Equation (1) describes buoyancy-driven flow in an isotropic fluid where strain rate is related to stress by a scalar (possibly spatially variable) multiplier, $$\eta$$. For some material models it is useful to generalize this relationship to anisotropic materials, or other exotic constitutive laws. For these cases ASPECT can optionally include a generalized, fourth-order tensor field as a material model state variable which changes equation (1) to

(16)#$-\nabla \cdot \left[2\eta \left(C \varepsilon(\mathbf u) - \frac{1}{3}(tr(C \varepsilon(\mathbf u)))\mathbf 1\right) \right] + \nabla p = \rho \mathbf g \qquad \textrm{in \Omega}$

and the shear heating term in equation (3) to

(17)#\begin{split}\begin{aligned} \dots \notag \\ + 2 \eta \left(C \varepsilon(\mathbf u) - \frac{1}{3}(tr(C \varepsilon(\mathbf u)))\mathbf 1\right) : \left(\varepsilon(\mathbf u) - \frac{1}{3}(\nabla \cdot \mathbf u)\mathbf 1\right) \\ \dots \notag \end{aligned}\end{split}

where $$C = C_{ijkl}$$ is defined by the material model.

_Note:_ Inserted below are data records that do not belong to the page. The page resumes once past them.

(* ===== verification/Sp256Field.v ===== *)
(** * The numbers of the P-256 code stand for field elements

    A number below 2^256 in Montgomery form stands for an element of the field
    of integers modulo the prime.  Products always come out right; sums,
    differences and the conversion into Montgomery form do unless they wrap
    around twice, because the operands need not be below the modulus. *)

From S2P Require Import Prelude Sp256 Sp256Facts Sp256Num.
From Stdlib Require Import Zdiv.

Module Sp256Field.
Import Sp256 Sp256Facts Sp256Num.

#[local] Notation "a == b" := (eqm p a b) (at level 70).
#[local] Existing Instances eqm_setoid Zplus_eqm Zminus_eqm Zmult_eqm.

(** ** Congruences *)

Lemma eqm_intro a b k : a = b + k * p -> a == b.
Proof. intros ->. unfold eqm. by rewrite Z.mod_add. Qed.

Lemma eqm_eq a b : a = b -> a == b.
Proof. by intros ->. Qed.

(** The inverse of 2^256. *)
Definition R_inv : Z := 0xfffffffe00000003fffffffd0000000200000001fffffffe0000000300000000.

Lemma p_half : R < 2 * p.
Proof. done. Qed.

Lemma p_odd : p mod 2 = 1.
Proof. done. Qed.

Lemma R_cancel a b : a * R == b * R -> a == b.
Proof.
  intros E. assert (R * R_inv == 1) as I by evaluate.
  rewrite <- (Z.mul_1_r a), <- (Z.mul_1_r b), <- I, !Z.mul_assoc. by rewrite E.
Qed.

Lemma two_cancel a b : a * 2 == b * 2 -> a == b.
Proof.
  intros E. assert (2 * ((p + 1) / 2) == 1) as I by evaluate.
  rewrite <- (Z.mul_1_r a), <- (Z.mul_1_r b), <- I, !Z.mul_assoc. by rewrite E.
Qed.

Lemma num_ndigits a : 0 <= a < R -> num (ndigits 32 8 a) = a.
Proof. intros Ha. apply nval_ndigits; [lia|exact Ha]. Qed.

(** Reading the digits with the weights of the code multiplies by 2^256. *)
Lemma norm_sum_spec a : dok 32 8 a -> norm_sum a == num a * R.
Proof.
  intros [La _]. destruct a as [|a0 [|a1 [|a2 [|a3 [|a4 [|a5 [|a6 [|a7 [|]]]]]]]]]; try done.
  apply (eqm_intro _ _ (a0 * (-1) + a1 * (-4294967297) + a2 * (-18446744078004518912) + a3 * (-79228162532711081667253501951) + a4 * (-340282367000166625977638945021017194495) + a5 * (-1461501637671185285124623296161210883009696235519) + a6 * (-6277101736848182401166692341332123086285927382448418586623) + a7 * (-26959946673427741530053695850515137729844644212646842236464328081408))).
  unfold norm_sum, p, R. cbn [nval]. lia.
Qed.

#[local] Opaque p R.

(** ** Montgomery form *)

Record mont (v f : Z) : Prop := { mont_range : 0 <= v < R; mont_val : v == f * R }.

Lemma mont_eqm v f g : mont v f -> f == g -> mont v g.
Proof. intros [B E] G. split; [done|]. by rewrite E, G. Qed.

Lemma fold_top_spec t m q : 0 <= t < R * R -> 0 <= m < R -> t + m * p = R * q -> 0 <= fold_top q < R /\ fold_top q == q.
Proof.
  intros Ht Hm E. pose proof p_range. assert (0 <= q < R + p) by nia. unfold fold_top. destruct (Z.leb_spec R q).
  - split; [lia|]. apply (eqm_intro _ _ (-1)). lia.
  - split; [lia|done].
Qed.

Lemma redc_spec t : 0 <= t < R * R -> 0 <= redc t < R /\ redc t * R == t.
Proof.
  intros Ht. destruct (redc_exact t) as (m & q & Hm & E & ->). destruct (fold_top_spec t m q Ht Hm E) as [B F].
  split; [done|]. rewrite F. apply (eqm_intro _ _ m). lia.
Qed.

Lemma mont_mul u v f g : mont u f -> mont v g -> mont (zmul u v) (f * g).
Proof.
  intros [Bu Eu] [Bv Ev]. destruct (redc_spec (u * v) ltac:(nia)) as [B E]. split; [done|]. apply R_cancel. unfold zmul. rewrite E, Eu, Ev.
  apply eqm_eq. ring.
Qed.

(** What does not wrap around twice. *)
Definition fits_add (u v : Z) : bool := u + v <? R + p.
Definition fits_sub (u v : Z) : bool := v - u <=? p.
Definition fits_norm (a : Z) : bool :=
  let v := norm_sum (ndigits 32 8 a) in
  let w := v mod R + (v / R) * (R - p) in (0 <=? w) && (w <? R).

Lemma mont_add u v f g : mont u f -> mont v g -> fits_add u v = true -> mont (zadd u v) (f + g).
Proof.
  intros [Bu Eu] [Bv Ev] F. apply Z.ltb_lt in F. pose proof p_range. unfold zadd. destruct (Z.leb_spec R (u + v)).
  - assert ((u + v - R - p) mod R = u + v - p) as -> by (symmetry; apply (Zmod_unique _ _ (-1)); lia).
    split; [lia|]. transitivity (u + v); [apply (eqm_intro _ _ (-1)); lia|]. rewrite Eu, Ev. apply eqm_eq. ring.
  - split; [lia|]. rewrite Eu, Ev. apply eqm_eq. ring.
Qed.

Lemma mont_sub u v f g : mont u f -> mont v g -> fits_sub u v = true -> mont (zsub u v) (f - g).
Proof.
  intros [Bu Eu] [Bv Ev] F. apply Z.leb_le in F. pose proof p_range. unfold zsub. destruct (Z.ltb_spec (u - v) 0).
  - assert ((u - v + R + p) mod R = u - v + p) as -> by (symmetry; apply (Zmod_unique _ _ 1); lia).
    split; [lia|]. transitivity (u - v); [apply (eqm_intro _ _ 1); lia|]. rewrite Eu, Ev. apply eqm_eq. ring.
  - split; [lia|]. rewrite Eu, Ev. apply eqm_eq. ring.
Qed.

Lemma mont_tpl u f : mont u f -> fits_add u u = true -> fits_add (zadd u u) u = true -> mont (ztpl u) (3 * f).
Proof.
  intros M F1 F2. eapply mont_eqm; [by apply mont_add; [apply mont_add| |]|]. apply eqm_eq. ring.
Qed.

Lemma mont_div2 u f : mont u (2 * f) -> mont (zdiv2 u) f.
Proof.
  intros [B E]. pose proof p_range. unfold zdiv2. pose proof (Zodd_mod u) as Ho. pose proof (Zmod_odd u) as Eo.
  destruct (Z.odd u) eqn:O.
  - assert ((u + p) mod 2 = 0) as D. { rewrite Zplus_mod, Eo. by rewrite p_odd. }
    pose proof (Z.div_mod (u + p) 2 ltac:(done)) as Q. split; [split; [apply Z.div_pos; lia|apply Z.div_lt_upper_bound; lia]|].
    apply two_cancel. transitivity u; [apply (eqm_intro _ _ 1); lia|]. rewrite E. apply eqm_eq. ring.
  - pose proof (Z.div_mod u 2 ltac:(done)) as Q. split; [split; [apply Z.div_pos; lia|apply Z.div_lt_upper_bound; lia]|].
    apply two_cancel. transitivity u; [apply eqm_eq; lia|]. rewrite E. apply eqm_eq. ring.
Qed.

Lemma mont_norm a : fits_norm a = true -> 0 <= a < R -> mont (znorm a) a.
Proof.
  unfold fits_norm, znorm. cbn zeta. intros [F1 F2]%andb_true_iff Ha. apply Z.leb_le in F1. apply Z.ltb_lt in F2.
  rewrite Z.mod_small by lia. split; [lia|].
  assert (norm_sum (ndigits 32 8 a) == a * R) as N.
  { rewrite (norm_sum_spec _ (ndigits_ok 32 8 a ltac:(lia))). by rewrite num_ndigits. }
  rewrite <- N. set (v := norm_sum _) in *. pose proof p_range. pose proof (Z.div_mod v R ltac:(lia)). apply (eqm_intro _ _ (- (v / R))). lia.
Qed.

(** ** Inversion *)

Lemma pow_S f n : f ^ Z.of_nat (S n) = f ^ Z.of_nat n * f.
Proof. rewrite Nat2Z.inj_succ, Z.pow_succ_r by lia. ring. Qed.

(** The exponent the loop has reached after the rounds from [n - 1] down. *)
Fixpoint inv_exp (n : nat) (e : Z) : Z :=
  match n with O => e | S i => inv_exp i (2 * e + Z.b2z (inv_bit i)) end.

Lemma inv_exp_pos n e : 0 <= e -> 0 <= inv_exp n e.
Proof. revert e. induction n as [|n IH]; intros e He; [done|]. cbn [inv_exp]. apply IH. destruct (inv_bit n); cbn; lia. Qed.

Lemma mont_inv_loop n u v f e : 0 <= e -> mont u (f ^ e) -> mont v f -> mont (zinv_loop n u v) (f ^ inv_exp n e).
Proof.
  revert u e. induction n as [|i IH]; intros u e He Hu Hv; [done|]. cbn [zinv_loop inv_exp]. pose proof (mont_mul _ _ _ _ Hu Hu) as M.
  apply IH; [destruct (inv_bit i); cbn; lia| |done].
  replace (f ^ e * f ^ e) with (f ^ (2 * e)) in M by (replace (2 * e) with (e + e) by ring; by apply Z.pow_add_r).
  destruct (inv_bit i); cbn [Z.b2z]; [|by rewrite Z.add_0_r].
  replace (2 * e + 1) with (Z.succ (2 * e)) by ring. rewrite Z.pow_succ_r, Z.mul_comm by lia. by apply mont_mul.
Qed.

Lemma inv_exp_value : inv_exp 255 1 = p - 2.
Proof. evaluate. Qed.

Lemma mont_inv u f : mont u f -> mont (zinv u) (f ^ (p - 2)).
Proof.
  intros Hu. assert (mont u (f ^ 1)) as H1 by (by rewrite Z.pow_1_r).
  pose proof (mont_inv_loop 255 u u f 1 ltac:(lia) H1 Hu) as M. rewrite inv_exp_value in M. unfold zinv. exact M.
Qed.

Lemma mont_out u v f g : mont u f -> mont v g -> zout u v = (f * g) mod p.
Proof.
  intros Hu Hv. destruct (mont_mul _ _ _ _ Hu Hv) as [B E]. pose proof p_range as P. unfold zout.
  destruct (redc_spec (zmul u v) ltac:(nia)) as [B2 E2]. apply (eqm_trans _ _ _ _ E2), R_cancel in E.
  set (r := redc (zmul u v)) in *. assert (R < 2 * p) as P2 by apply p_half.
  rewrite <- (Z.mod_small (if p <=? r then r - p else r) p) by (destruct (Z.leb_spec p r); lia).
  fold (eqm p (if p <=? r then r - p else r) (f * g)). rewrite <- E. destruct (p <=? r); [|done]. apply (eqm_intro _ _ (-1)). lia.
Qed.
End Sp256Field.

For physical reasons, $$C$$ needs to be a symmetric rank-4 tensor: i.e., when multiplied by a symmetric (strain rate) tensor of rank 2 it needs to return another symmetric tensor of rank 2. In mathematical terms, this means that $$C_{ijkl}=C_{jikl}=C_{ijlk}=C_{jilk}$$. Energy considerations also require that $$C$$ is positive definite: i.e., for any $$\varepsilon \neq 0$$, the scalar $$\varepsilon : (C \varepsilon)$$ must be positive.

This functionality can be optionally invoked by any material model that chooses to define a $$C$$ field, and falls back to the default case ($$C=\mathbb I$$) if no such field is defined. It should be noted that $$\eta$$ still appears in equations (16) and (17). $$C$$ is therefore intended to be thought of as a “director” tensor rather than a replacement for the viscosity field, although in practice either interpretation is okay.